***** SUPPLIED MATERIAL

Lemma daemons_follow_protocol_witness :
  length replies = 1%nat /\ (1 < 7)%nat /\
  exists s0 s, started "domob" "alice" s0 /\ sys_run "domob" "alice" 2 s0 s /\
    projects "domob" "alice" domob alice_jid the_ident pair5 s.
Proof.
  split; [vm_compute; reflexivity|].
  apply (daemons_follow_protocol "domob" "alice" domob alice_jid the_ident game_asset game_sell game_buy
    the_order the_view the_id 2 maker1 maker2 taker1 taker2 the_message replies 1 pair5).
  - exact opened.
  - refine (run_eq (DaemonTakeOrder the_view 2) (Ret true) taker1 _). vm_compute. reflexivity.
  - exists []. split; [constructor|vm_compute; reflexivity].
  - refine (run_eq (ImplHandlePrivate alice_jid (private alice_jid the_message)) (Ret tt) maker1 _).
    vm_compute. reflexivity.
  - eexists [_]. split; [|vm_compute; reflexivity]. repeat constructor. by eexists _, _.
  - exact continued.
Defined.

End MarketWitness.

**********
***** SUPPLIED MATERIAL

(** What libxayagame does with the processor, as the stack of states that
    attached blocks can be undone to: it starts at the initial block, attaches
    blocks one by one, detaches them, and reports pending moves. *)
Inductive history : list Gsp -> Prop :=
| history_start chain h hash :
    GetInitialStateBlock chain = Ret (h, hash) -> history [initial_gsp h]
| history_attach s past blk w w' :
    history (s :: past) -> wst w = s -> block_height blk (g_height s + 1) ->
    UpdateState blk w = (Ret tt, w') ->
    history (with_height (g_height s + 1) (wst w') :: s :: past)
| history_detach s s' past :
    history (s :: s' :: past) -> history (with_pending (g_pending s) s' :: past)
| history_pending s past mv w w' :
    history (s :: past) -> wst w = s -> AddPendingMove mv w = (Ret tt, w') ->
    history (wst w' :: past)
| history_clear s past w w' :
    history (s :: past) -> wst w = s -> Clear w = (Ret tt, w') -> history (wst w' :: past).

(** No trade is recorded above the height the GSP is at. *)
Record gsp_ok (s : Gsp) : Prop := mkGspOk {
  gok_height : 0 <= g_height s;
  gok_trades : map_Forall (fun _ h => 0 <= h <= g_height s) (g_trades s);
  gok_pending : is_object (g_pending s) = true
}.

**********

_WORK TASK_.
In the entries above, the lines between the one holding "blocks one by" and the one holding "history (with_height (g_height", inclusive, are to be printed exactly as written, and those alone.

_ANSWER SPACE_.
    blocks one by one, detaches them, and reports pending moves. *)
Inductive history : list Gsp -> Prop :=
| history_start chain h hash :
    GetInitialStateBlock chain = Ret (h, hash) -> history [initial_gsp h]
| history_attach s past blk w w' :
    history (s :: past) -> wst w = s -> block_height blk (g_height s + 1) ->
    UpdateState blk w = (Ret tt, w') ->
    history (with_height (g_height s + 1) (wst w') :: s :: past)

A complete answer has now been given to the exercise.